Species-specific lipid concentration differences. (a) Numbers of lipids showing significant species-specific concentration differences. The distributions show the numbers of such lipids in each of 23 lineages represented by at least three biological replicates in a given tissue. (b) Numbers of lipids showing significant species-specific concentration differences in each of 104 tissue and lineage combinations (normalized by the phylogenetic distances). Error bars show variations of estimates calculated by way of the random sampling of three individuals per species. Stars and bar colors indicate the significance of the difference between observed number distributions and random expectation (permutations, ** and red—P < 0.05, * and pink—P < 0.1). Green circles indicate the significance of the difference between observed number distributions and random expectation according to the OU model (permutations, ^oo—P < 0.05, ^o—P < 0.1).
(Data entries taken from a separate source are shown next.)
Lemma reconcile_keeps_length_when_urls_unique_witness :
  ∃ d, reconcile "url" abc (Loaded ac_valid) = Ok d ∧ len d = len abc.
Proof.
  eexists. split; [reflexivity|].
  apply (reconcile_keeps_length_when_urls_unique "url" abc ac_valid);
    try (by apply (bool_decide_unpack _)).
  reflexivity.
Defined.

(** C10. A previous output that cannot be parsed, or that lacks the detected
    URL column, is ignored: reconciliation returns the original rows, in order
    and unchanged but for an empty-string status and detail on every row, no
    error is raised, and the first unprocessed row is row 0 (the table has no
    unprocessed row only when the input has no rows at all). *)
Theorem reconcile_ignores_unusable_output url_col original_df out :
  (∃ e, out = Unreadable e ∧ is_Exception e = true)
  ∨ (∃ prev, out = Loaded prev ∧ url_col ∉ columns prev) →
  reconcile url_col original_df out = Ok (fresh original_df)
  ∧ rows (fresh original_df)
    = (λ l, <["status_detail" := Str ""]> (<["status" := Str ""]> l)) <$> rows original_df
  ∧ Forall (λ m, m !! "status" = Some (Str "") ∧ m !! "status_detail" = Some (Str ""))
           (rows (fresh original_df))
  ∧ first_unprocessed (fresh original_df)
    = match rows original_df with [] => Raise StopIteration | _ => Ok 0%nat end.
Proof.
  intros Hout.
  assert (rows (fresh original_df)
          = (λ l, <["status_detail" := Str ""]> (<["status" := Str ""]> l))
            <$> rows original_df) as Hrows.
  { unfold fresh, setitem_scalar. cbn [rows]. by rewrite <- list_fmap_compose. }
  split_and!.
  - destruct Hout as [(e & -> & He)|(prev & -> & Hcol)].
    + unfold reconcile. by rewrite He.
    + unfold reconcile. by rewrite has_column_false.
  - done.
  - rewrite Hrows. apply Forall_fmap, Forall_true. intros l. cbn [compose].
    by rewrite lookup_insert_ne, !lookup_insert_eq.
  - unfold first_unprocessed, column_tolist.
    rewrite has_column_true; last first.
    { unfold fresh, setitem_scalar, add_label. cbn [columns].
      repeat case_bool_decide; set_solver. }
    cbn [res_bind]. rewrite Hrows.
    destruct (rows original_df) as [|l ls]; [done|].
    cbn [fmap list_fmap first_index]. unfold value.
    by rewrite lookup_insert_ne, lookup_insert_eq.
Qed.

Lemma reconcile_ignores_unusable_output_witness :
  reconcile "url" abc (Unreadable (ValueError "No columns to parse from file"))
  = Ok (fresh abc)
  ∧ first_unprocessed (fresh abc) = Ok 0%nat.
Proof.
  destruct (reconcile_ignores_unusable_output "url" abc
              (Unreadable (ValueError "No columns to parse from file")))
    as (H1 & _ & _ & H2).
  - left. eexists. split; reflexivity.
  - split; [exact H1|exact H2].
Defined.

(** ** What a computation adds to the log *)

Section appends.
Import Verifier.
The rightmost column shows the cumulative lineage effect calculated as an average -log10 P value of the difference between observed and chance numbers of species-specific lipids across tissues. (c) Lipid concentration differences between humans and the other three species (chimpanzee, macaque, and mouse) calculated as log2-transformed fold changes of the average values for 183 lipids showing a significant human-specific concentration difference in our data (Data Set 1) and detected in the published data set (Data Set 2) (Bozek et al. 2015). Colors indicate signs of log2-transformed fold changes in both data sets. The ellipse shows a 90% confidence interval. (d) An example of the concentrations in the kidney of one lipid (monogalactosyldiacylglycerol, LMGL05010014) shown in the panel (c). (e) Enrichment of lipids with human-specific concentration differences in specific lipid classes and subclasses. Colors indicate BH-corrected enrichment P values.

Fig. 4.

Characterization of lipids showing human-specific concentration levels (HS-lipids) in cortex. (a) Distribution showing numbers of protein-coding genes with human-specific expression in cortex linked to HS-lipids (violet) and control lipids (gray). Stars indicate the significance of the difference between the two distributions (two-tailed t-test P < 0.001, n = 257). (b) Enrichment of protein-coding genes linked to HS-lipids in KEGG pathways. Symbols represent pathways. The numbers next to the symbols and the legend above the panel show the top three enriched pathways. (c) The simplified schematic representation of the top three enriched KEGG pathways showing HS-lipids and their linked genes. The background colors indicate the pathways, as in panel (b) legend.

Fig. 5.

Evolution of two mutually exclusive groups of lipid-metabolizing enzymes: 1) enzymes linked to brain-specific lipids and 2) enzymes linked to nonbrain-specific lipids. Brain-specific lipids were defined as the 20% of lipids with the highest log2-transformed fold-change of the average concentration difference between brain and the other tissues. Nonbrain-specific lipids were defined as 20% of lipids with the lowest log2-transformed fold-change in the same comparison. (a) Dn and Ds values of the two groups of lipid-metabolizing enzymes. (b) Dn/Ds ratios of the two groups of lipid-metabolizing enzymes. (c) Average expression levels of the two groups of lipid-metabolizing enzymes. The colors indicate the enzymes linked to brain-specific lipids (red) and the enzymes linked to nonbrain-specific lipids (blue).

Fig. 6.

Evolution at lipidome, transcriptome and genome levels. (a) Percentages of lipids, protein-coding transcripts and genes with differences among species accumulating proportionally to phylogenetic distances. (b) Schematic representation of the suggested lipidome evolution properties in comparison to the other levels of molecular and organismal phenotype. Left: relative proportions of neutral and functional differences among species. Right: proportion of evolutionary differences shared among tissues. The vertical axis shows the relevant levels of organismal organization. The inversion of this proportion between the transcriptome and lipidome levels reflects the notion that ubiquitously present transcriptome differences are mainly neutral and lipidome ones are mainly functional.